Home inspection checklist are written in a clear, concise and informative manner. Each customized report is written in a narrative format allowing us to clearly explain defects or repairs, make suggestions and even provide positive information about the house. Home Inspection Prior To Closing Miami Homestead



A home inspection is a limited, non-invasive examination of the condition of a house, often in connection with the sale of that home. Home inspections are usually conducted by a house inspector who has the training and certifications to perform such inspections. The inspector prepares and delivers to the client a written report of findings. Home Inspection Prior To Closing Miami Homestead

The client then uses the knowledge gained to make informed decisions about their pending real estate purchase. The house inspector describes the condition of the home at the time of inspection but does not guarantee future condition, efficiency, or life expectancy of systems or components. Home Inspection Prior To Closing Miami Homestead

A house inspector is sometimes confused with a real estate appraiser. A home inspector determines the condition of a structure, whereas an appraiser determines the value of a property. In the United States, although not all states or municipalities regulate home inspectors, there are various professional associations for home inspectors that provide education, training, and networking opportunities. Home Inspection Prior To Closing Miami Homestead Home Inspection Prior To Closing Miami Homestead

Besides a professional home inspection is an examination of the current condition of a house. It is not an inspection to verify compliance with appropriate codes; building inspection is a term often used for building code compliance inspections in the United States. A similar but more complicated inspection of commercial buildings is a property condition assessment. House inspections identify problems but building diagnostics identifies solutions to the found problems and their predicted outcomes. Home Inspection Prior To Closing Miami Homestead


Inspectors check the roof, basement, heating system, water heater, air-conditioning system, structure, plumbing, electrical, and many other aspects of buildings. They look for system and major component defects and deficiencies, improper building practices, those items that require extensive repairs, items that are general maintenance issues, and some fire and safety issues. A general house inspection is not designed to identify building code violations, although some deficiencies identified may also be code violations. Home Inspection Prior To Closing Miami Homestead

A house inspection is not technically exhaustive and does not imply that every defect will be discovered. Some inspection companies offer 90-day limited warranties to protect clients from unexpected mechanical and structural failures; otherwise, inspectors are not responsible for future failures. A general inspection standard for buildings other than residential homes can be found at the National Academy of Building Inspection Engineers. Home Inspection Prior To Closing Miami Homestead

Website inspection Miami Homestead
Website inspection Miami Homestead

House inspection “standards of practice” serve as minimum guidelines that describe what is and is not required to be inspected by the various associations mentioned during a general home inspection. Many inspectors exceed these standards (permissible) and may also offer ancillary services such as inspecting pools, sprinkler systems, checking radon levels, and inspecting for wood-destroying organisms. Home Inspection Prior To Closing Miami Homestead



Buyers inspections are the most common type of inspection in the United States. The persons purchasing the property hire an inspector to help identify major defects and other problems so they can make an informed decision about the building’s condition and the expense of related repairs. Home Inspection Prior To Closing Miami Homestead


A homeowner who is selling their house hires an inspector to identify problems with their house. The seller can elect to share the report with any potential buyers or to make any necessary repairs so the house is known to be in good condition encouraging a quick sale. One house inspectors’ organization offers a program which helps market a house as “Move-In Certified”, that is, the house is in a condition where the new owners can promptly move in without making substantial repairs.

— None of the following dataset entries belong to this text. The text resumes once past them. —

(** * The skeleton source manager of CATMAID

    A shallow embedding of
    [django/applications/catmaid/static/libs/catmaid/skeleton_source_manager.js]
    and the properties of its registry of skeleton sources.

    Layout of the development:
    - [JsString]: the string primitives the manager uses ([substring],
      [indexOf], [replace] with a global one-character pattern);
    - [JsObj]: the own properties of plain objects used as dictionaries,
      with [Object.keys], and the names [Object.prototype] has;
    - [Dom]: the select elements that list the sources;
    - [Source]: the interface a skeleton source offers to the manager;
    - the manager itself, in a state-and-exception monad over a [world]
      holding the object store, [this.sources] and its prototype, the
      document and a trace of the calls and messages the manager sends
      out;
    - the properties. *)

From Stdlib Require Import Ascii String.
From stdpp Require Import gmap strings list sorting.

Open Scope Z_scope.

(** ** Strings

    A string is a sequence of code units; [ascii] gives the code units
    0..255.  Positions are integers, as in the source. *)
Module JsString.

Definition length (s : string) : Z := Z.of_nat (String.length s).

(** [s.indexOf(pat)] searched from position [i] of the original string,
    [s] being what is left of it: the first position where [pat] starts,
    [-1] when there is none. *)
Fixpoint indexOf_from (pat s : string) (i : Z) : Z :=
  if String.prefix pat s then i
  else match s with
       | EmptyString => -1
       | String _ s' => indexOf_from pat s' (i + 1)
       end.

Definition indexOf (s pat : string) : Z := indexOf_from pat s 0.

(** An argument of [substring] is clamped to [0 .. s.length]. *)
Definition clamp (s : string) (i : Z) : nat :=
  Z.to_nat (Z.min (Z.max i 0) (length s)).

(** [s.substring(start, stop)]: both ends clamped, and swapped when
    [start] is past [stop]. *)
Definition substring (s : string) (start stop : Z) : string :=
  let a := clamp s start in
  let b := clamp s stop in
  String.substring (Nat.min a b) (Nat.max a b - Nat.min a b) s.

(** [s.substring(start)]. *)
Definition substring_from (s : string) (start : Z) : string :=
  substring s start (length s).

(** [s.replace(/c/g, d)] for a one-character pattern [c]. *)
Fixpoint replace (c d : ascii) (s : string) : string :=
  match s with
  | EmptyString => EmptyString
  | String x s' => String (if bool_decide (x = c) then d else x) (replace c d s')
  end.

(** Whether a code unit occurs in a string. *)
Fixpoint contains_char (c : ascii) (s : string) : bool :=
  match s with
  | EmptyString => false
  | String x s' => bool_decide (x = c) || contains_char c s'
  end.

End JsString.

(** ** Objects used as dictionaries

    The own enumerable properties of a plain object, in creation order.
    Property names are strings.  [get], [set] and [delete] work on the
    own properties alone, as [Object.keys] does.  What a read [o[k]] or
    an assignment [o[k] = v] does when [k] is no own property depends on
    the prototype of the object: for [this.sources] the manager says it,
    in [read] and [add]. *)
Module JsObj.

Definition t (V : Type) : Type := list (string * V).

Definition empty {V : Type} : t V := [].

(** The own property [k] of [o], [None] when [o] has none. *)
Fixpoint get {V : Type} (o : t V) (k : string) : option V :=
  match o with
  | [] => None
  | (k', v) :: o' => if decide (k' = k) then Some v else get o' k
  end.

(** [o[k] = v] as far as the own properties go: an existing property
    keeps its place, a new one is created last. *)
Fixpoint set {V : Type} (o : t V) (k : string) (v : V) : t V :=
  match o with
  | [] => [(k, v)]
  | (k', v') :: o' =>
      if decide (k' = k) then (k', v) :: o' else (k', v') :: set o' k v
  end.

(** [delete o[k]]. *)
Fixpoint delete {V : Type} (o : t V) (k : string) : t V :=
  match o with
  | [] => []
  | (k', v') :: o' =>
      if decide (k' = k) then delete o' k else (k', v') :: delete o' k
  end.

(** The property names in creation order. *)
Definition own_keys {V : Type} (o : t V) : list string := o.*1.

Definition digit_val (c : ascii) : option N :=
  let n := N_of_ascii c in
  if ((48 <=? n) && (n <=? 57))%N then Some (n - 48)%N else None.

Fixpoint parse_digits (s : string) (acc : N) : option N :=
  match s with
  | EmptyString => Some acc
  | String c s' =>
      match digit_val c with
      | Some d => parse_digits s' (10 * acc + d)%N
      | None => None
      end
  end.

(** A property name is an array index when it is the canonical decimal
    form of an integer below [2^32 - 1]. *)
Definition array_index (k : string) : option N :=
  match k with
  | EmptyString => None
  | String c s' =>
      if bool_decide (c = "0"%char) && negb (bool_decide (s' = EmptyString)) then None
      else match parse_digits k 0 with
           | Some n => if (n <? 4294967295)%N then Some n else None
           | None => None
           end
  end.

Definition index_le (a b : N * string) : Prop := (a.1 ≤ b.1)%N.

#[global] Instance index_le_dec : RelDecision index_le.
Proof. intros a b. unfold index_le. apply _. Defined.

Definition index_keys (ks : list string) : list (N * string) :=
  omap (λ k, (λ n, (n, k)) <$> array_index k) ks.

Definition name_keys (ks : list string) : list string :=
  filter (λ k, array_index k = None) ks.

(** [Object.keys(o)]: the array indices in ascending order, then the
    other names in creation order. *)
Definition keys {V : Type} (o : t V) : list string :=
  (merge_sort index_le (index_keys (own_keys o))).*2
  ++ name_keys (own_keys o).

(** The property names of [Object.prototype], which every plain object
    inherits: those of the standard and the legacy accessors of its
    annex.  Under [__proto__] is the accessor of the prototype, under
    each of the others a function. *)
Definition object_prototype_names : list string :=
  [ "constructor"; "hasOwnProperty"; "isPrototypeOf";
    "propertyIsEnumerable"; "toLocaleString"; "toString"; "valueOf";
    "__proto__"; "__defineGetter__"; "__defineSetter__";
    "__lookupGetter__"; "__lookupSetter__" ].

Definition inherited (k : string) : bool :=
  bool_decide (k ∈ object_prototype_names).

End JsObj.

(** ** The select elements

    Modelled from the HTML standard: a drop-down [select] element (no
    [multiple], no disabled option), of which the manager uses [id],
    [options] and [selectedIndex]. *)
Module Dom.

(** [new Option(text, value)]: an option element with [text] as its
    text content and [value] as its value attribute, which is what
    [option.value] gives.  The manager never reads [option.text]. *)
Record opt : Type := Option { textContent : string; value : string }.

Record select : Type := Select {
  id : string;
  options : list opt;
  selectedIndex : Z   (* -1 when no option is selected *)
}.

#[global] Instance opt_eq_dec : EqDecision opt.
Proof. solve_decision. Defined.
#[global] Instance select_eq_dec : EqDecision select.
Proof. solve_decision. Defined.

(** [l[i]] for an integer [i], [None] for [undefined]. *)
Definition item {A : Type} (l : list A) (i : Z) : option A :=
  if i <? 0 then None else l !! Z.to_nat i.

(** [document.createElement('select')] followed by
    [setAttribute('id', i)]. *)
Definition create (i : string) : select :=
  {| id := i; options := []; selectedIndex := -1 |}.

(** [select.options.add(o)]: the option goes last; a drop-down with
    nothing selected then selects its first option. *)
Definition options_add (o : opt) (s : select) : select :=
  {| id := id s;
     options := options s ++ [o];
     selectedIndex := if selectedIndex s <? 0 then 0 else selectedIndex s |}.

(** [select.selectedIndex = i]: out of range deselects everything. *)
Definition set_selectedIndex (i : Z) (s : select) : select :=
  {| id := id s;
     options := options s;
     selectedIndex :=
       if (0 <=? i) && (i <? Z.of_nat (List.length (options s)))
       then i else -1 |}.

(** [select.options.length = n] for [n] not above the current length:
    the list is cut; when the selected option is cut off the first
    remaining one, if any, becomes selected. *)
Definition set_length (n : nat) (s : select) : select :=
  let opts := take n (options s) in
  {| id := id s;
     options := opts;
     selectedIndex :=
       if (0 <=? selectedIndex s)
          && (selectedIndex s <? Z.of_nat (List.length opts))
       then selectedIndex s
       else match opts with [] => -1 | _ :: _ => 0 end |}.

(** What jQuery's [val()] gives. *)
Inductive val : Type :=
| ValUndefined              (* no element matched *)
| ValNull                   (* a select with nothing selected *)
| ValString (s : string).

(** [$(select).val()]. *)
Definition select_val (s : select) : val :=
  match item (options s) (selectedIndex s) with
  | Some o => ValString (value o)
  | None => ValNull
  end.

(** The characters of [\w] and the hyphen. *)
Definition word_char (c : ascii) : bool :=
  let n := N_of_ascii c in
  ((48 <=? n) && (n <=? 57) || (65 <=? n) && (n <=? 90)
   || (97 <=? n) && (n <=? 122) || (n =? 95) || (n =? 45))%N.

(** The ids jQuery takes as they stand: [$('#' + i)] with [i] made of
    letters, digits, underscores and hyphens goes straight to
    [document.getElementById(i)].  Any other [i] is parsed as a
    selector, which finds other elements, or none, or raises. *)
Definition simple_id (i : string) : bool :=
  forallb word_char (list_ascii_of_string i)
  && negb (bool_decide (i = EmptyString)).

(** [$('#' + i)] for a [simple_id]: the first element of the document
    with that id.  The selectors other ids make are not modelled, and
    what is proved of a lookup is proved for a [simple_id]. *)
Definition by_id (i : string) (doc : list select) : option select :=
  List.find (λ s, bool_decide (id s = i)) doc.

(** [$('#' + i).val()]. *)
Definition val_by_id (i : string) (doc : list select) : val :=
  match by_id i doc with
  | Some s => select_val s
  | None => ValUndefined
  end.

(** A value used as a property name is first turned into a string. *)
Definition to_property_key (v : val) : string :=
  match v with
  | ValUndefined => "undefined"
  | ValNull => "null"
  | ValString s => s
  end.

End Dom.

(** ** Skeleton sources *)

(** A skeleton identifier, in its property-name form, the one
    [Object.keys] yields. *)
Definition skid : Type := string.

(** What [0 === v] gives for a value stored in a models object. *)
Class JsValue (V : Type) : Type := { is_zero : V → bool }.

Module Source.

(** Modelled from the spec: the contract of the sources, which are
    written elsewhere.  [PS] is the state of a source.  Queries return a
    value, commands return the new state of the source they are called
    on.  [setVisible] is an optional method: [None] when the object has
    no function under that name. *)
Class t (Model PS : Type) : Type := {
  getName : PS → string;
  getSelectedSkeletons : PS → list skid;
  getSelectedSkeletonModels : PS → JsObj.t Model;
  hasSkeleton : PS → skid → bool;
  highlight : PS → skid → PS;
  removeSkeletons : PS → list skid → PS;
  setVisible : PS → option (list skid → bool → PS)
}.

End Source.

(** Objects are known by their location in the store; [===] on sources
    is equality of locations. *)
Definition loc : Type := nat.

(** A method call the manager makes on a source. *)
Inductive call : Type :=
| Highlight (skeleton_id : skid)
| RemoveSkeletons (skeleton_ids : list skid)
| SetVisible (skeleton_ids : list skid) (visible : bool).

(** What the manager sends out: commands to sources, [console.log] and
    [growlAlert]. *)
Inductive event : Type :=
| Invoke (source : loc) (c : call)
| ConsoleLog (msg : string)
| GrowlAlert (title msg : string).

Inductive exn : Type := TypeError.

(** What a read [this.sources[key]] gives. *)
Inductive property : Type :=
| Ref (source : loc)             (* a source *)
| Builtin (name : string)        (* what [Object.prototype] has under
                                    [name]: a function, or, under
                                    [__proto__], [Object.prototype] *)
| Via (l : loc) (name : string)  (* what the source [l] has under [name],
                                    read through it as prototype *)
| Undefined.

If you’ve signed a contract to purchase a house, a key step before completing the sale is getting a professional home inspection. Make sure to keep this home inspection checklist handy – the inspection is often the last chance you’ll have to go inside the home before the final walkthrough. Home Inspection Prior To Closing Miami Homestead

“In my experience, the majority of housebuyers don’t know that much about what they are buying and are relying on the inspection to fill in the many gaps in their knowledge,” says home inspector Scott Brown, owner of Brightside Home Inspections in Syracuse, New York.

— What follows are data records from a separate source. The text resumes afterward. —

(** * A shallow embedding of the Gonçalinho chat backend (src/server.js)
    and of the client-side chart post-processing (streamResponse).

    JavaScript strings are sequences of UTF-16 code units, so a string is a
    [list Z] of code units; [.length] is the length of that list and
    [.slice(0, n)] its first [n] units.  [String.prototype.toLowerCase] is
    the Unicode default case conversion; the definitions below take it as a
    parameter [toLowerCase] (a Section variable), so every theorem holds for
    whatever the engine does.  [js_to_lower] is a concrete instance that
    agrees with the engine on ASCII, on Latin-1 capitals and on U+0130; it is
    used only to evaluate the code on concrete inputs. *)

From Stdlib Require Import List ZArith String Ascii Bool Btauto Lia.
From Stdlib Require Import Sorting.Permutation Sorting.Sorted.
Import ListNotations.
Open Scope Z_scope.
Set Warnings "-register-all".

(** ** JavaScript strings *)
Module JsStr.

Definition jsstr := list Z.

(** An ASCII Rocq string literal as a JS string. *)
Fixpoint js (s : string) : jsstr :=
  match s with
  | EmptyString => []
  | String c r => Z.of_nat (nat_of_ascii c) :: js r
  end.

Definition zlen {A} (l : list A) : Z := Z.of_nat (List.length l).

Definition nl : jsstr := [10].
Definition sp : jsstr := [32].

(** [s.slice(0, n)] *)
Fixpoint take {A} (n : Z) (l : list A) : list A :=
  match l with
  | [] => []
  | x :: r => if n <=? 0 then [] else x :: take (n - 1) r
  end.

(** [s.startsWith(p)] *)
Fixpoint starts_with (p s : jsstr) : bool :=
  match p, s with
  | [], _ => true
  | _ :: _, [] => false
  | a :: p', b :: s' => (a =? b) && starts_with p' s'
  end.

(** [s.includes(p)] *)
Fixpoint includes (s p : jsstr) : bool :=
  match s with
  | [] => starts_with p []
  | _ :: r => starts_with p s || includes r p
  end.

(** [s.split(sep)] for a one-unit separator: "" splits into [""], and
    adjacent separators give empty pieces. *)
Fixpoint split_on (sep : Z) (s : jsstr) : list jsstr :=
  match s with
  | [] => [[]]
  | c :: r =>
      if c =? sep then [] :: split_on sep r
      else match split_on sep r with
           | w :: ws => (c :: w) :: ws
           | [] => [[c]]
           end
  end.

Definition jsstr_eqb (a b : jsstr) : bool :=
  if list_eq_dec Z.eq_dec a b then true else false.

(** An instance of [toLowerCase]: ASCII and Latin-1 capitals map to their
    small letters, U+0130 (capital I with dot above) maps to the two units
    U+0069 U+0307 (its full lower-case mapping), other units are kept. *)
Definition lower_unit (c : Z) : jsstr :=
  if (65 <=? c) && (c <=? 90) then [c + 32]
  else if (192 <=? c) && (c <=? 222) && negb (c =? 215) then [c + 32]
  else if c =? 304 then [105; 775]
  else [c].

Definition js_to_lower (s : jsstr) : jsstr := flat_map lower_unit s.

End JsStr.
Import JsStr.

(** ** FileRecord, as created by POST /api/upload *)
Module Db.

Record FileRecord := mkFile {
  id : jsstr;
  name : jsstr;
  path : jsstr;
  type : jsstr;
  content : jsstr;
  timestamp : Z;
  category : jsstr;
  description : jsstr;
  source : jsstr;
  period : jsstr;
  caseName : jsstr
}.

End Db.
Import Db.

(** ** Stable sort: [Array.prototype.sort(cmp)].
    The ECMAScript specification requires the sort to be stable; for a
    consistent comparator the result is then unique, so a stable insertion
    sort computes the same array as the engine's sort. *)
Module JsSort.
Section Sort.
Context {A : Type} (cmp : A -> A -> Z).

If your purchase agreement has an inspection contingency — and it should — a home inspection that reveals serious flaws can allow you to walk away from the deal without penalty. It can also allow you to ask the seller to make repairs before closing, saving you money and potentially some hassle.

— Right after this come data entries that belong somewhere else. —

(** A loop over such a pattern ends within [length s + 1] iterations, and
    what holds of the accumulator at each turn holds at the end. *)
Lemma exec_loop_ends {A : Type} (P : A -> Prop) (r : regex) (s : jsstring)
    (body : match_result -> A -> A) :
  advances r -> (forall m acc, P acc -> P (body m acc)) ->
  forall (fuel i : nat) (acc : A),
    (length s - i < fuel)%nat -> P acc ->
    exists a, exec_loop fuel r s i body acc = Some a /\ P a.
Proof.
  intros Hr Hbody. induction fuel as [|fuel IH]; intros i acc Hfuel Hacc;
    [lia|].
  cbn [exec_loop]. destruct (regexp_exec r s i) as [m|] eqn:Hm.
  - apply IH; [|apply Hbody, Hacc].
    apply (regexp_exec_advances r s i m Hr) in Hm. lia.
  - exists acc. split; [reflexivity|exact Hacc].
Qed.

Lemma ticket_advances (r : regex) :
  r = ticketRegex \/ r = ticketMatchRegex -> advances r.
Proof.
  intros Hr s rest caps Hm.
  apply (ticket_match_here_inv r _ _ _ Hr) in Hm as (w & a & -> & _).
  exists (lit "<ticket" ++ w :: a ++ lit "/>").
  split; [discriminate|same_text].
Qed.

Lemma attr_advances : advances attrRegex.
Proof.
  intros s rest caps. unfold match_here, attrRegex. cbn [rmatch quant_min].
  destruct s as [|c s]; [discriminate|].
  destruct (class_matches ClsWord c); [|discriminate].
  intros H. apply quant_greedy_inv in H as (a & s' & -> & _ & H).
  destruct (strip_prefix [61; 34] s') as [s1|] eqn:H1; [|discriminate].
  apply strip_prefix_Some in H1. subst s'. cbn [quant_min] in H.
  apply quant_greedy_inv in H as (b & s' & -> & _ & H).
  destruct (strip_prefix [34] s') as [s2|] eqn:H2; [|discriminate].
  apply strip_prefix_Some in H2. subst s'. injection H as <- _.
  exists (c :: a ++ [61; 34] ++ b ++ [34]). split; [discriminate|same_text].
Qed.

(** The attribute loop ends on every text, and so does the ticket loop. *)
Lemma parse_attrs_ends (attrString : jsstring) :
  exists attrs, parse_attrs attrString = Some attrs.
Proof.
  destruct (exec_loop_ends (fun _ => True) attrRegex attrString
              (fun m attrs => set_prop (group m 1) (group m 2) attrs)
              attr_advances (fun _ _ _ => I)
              (S (length attrString)) 0 ∅ ltac:(lia) I) as (attrs & H & _).
  exists attrs. exact H.
Qed.

Lemma parse_tickets_ends (xml : jsstring) :
  exists tickets, parse_tickets xml = Some tickets.
Proof.
  unfold parse_tickets.
  destruct (exec_loop_ends (fun acc => is_Some acc) ticketRegex xml
              (fun m tickets =>
                 match tickets, parse_attrs (group m 1) with
                 | Some ts, Some attrs => Some (ts ++ [attrs])
                 | _, _ => None
                 end)
              (ticket_advances _ (or_introl eq_refl)))
    with (fuel := S (length xml)) (i := 0%nat) (acc := Some (@nil (gmap jsstring jsstring)))
    as (acc & -> & [tickets ->]).
  - intros m acc [ts ->].
    destruct (parse_attrs_ends (group m 1)) as [attrs ->]. eauto.
  - lia.
  - eauto.
  - exists tickets. reflexivity.
Qed.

House inspectors are looking for the safety, operation and condition of each component they inspect, Brown says. Does the item pose any safety hazards directly or indirectly to inhabitants? Does it operate as the manufacturer intended? Is it in good condition?

A house inspector will check many but not all components of the home because of limitations related to safety, accessibility and their expertise.

Here’s what inspectors will typically check, as outlined in the inspection standards put forth by 3 industry groups: the American Society of Home Inspectors (ASHI), the National Society of Home Inspectors (NSHI) and the International Association of Certified Home Inspectors (InterNACHI).

Home inspection seller Miami Homestead
Home inspection seller Miami Homestead

Interior of the home

An inspection of the home’s interior should include:

Walls, ceilings and floors

Steps, stairways and railings

Countertops and cabinets

Doors and windows

Garage doors and operators

Installed kitchen appliances

An inspector might note whether a crack in a wall appears to be cosmetic or whether it might indicate a structural issue like a sinking foundation.


Outside the home, inspectors typically examine:

Wall coverings, flashing and trim

Home Inspection Prior To Closing Miami Homestead
Home Inspection Prior To Closing Miami Homestead

Exterior doors

Decks, balconies, stoops, steps, porches and railings

Eaves, soffits and fascias visible from the ground

Plants, grading, drainage and retaining walls

Garages and carports

Walkways, patios and driveways

An inspector will also examine the roof, gutters, downspouts, and any skylights, chimneys and other roof penetrations. In this part of the inspection, the home inspector will be looking for things like curled shingles that might indicate a roof is wearing out.


When it comes to plumbing, expect your home inspector to look at the:

Fixtures and faucets

Water heater

Drain, waste and vent systems

Sump pumps and sewage ejectors


The checklist for buyers electrical inspection will include looking at:

Service drops

Service entrance conductors, cables and raceways

Service equipment and main disconnects

Service grounding

Interior components of service panels and subpanels


Overcurrent protection devices

Light fixtures, switches and receptacles

Circuit interrupters

What do they look at in a home inspection Miami
What do they look at in a home inspection Miami

The major concern here is anything that might present a fire hazard.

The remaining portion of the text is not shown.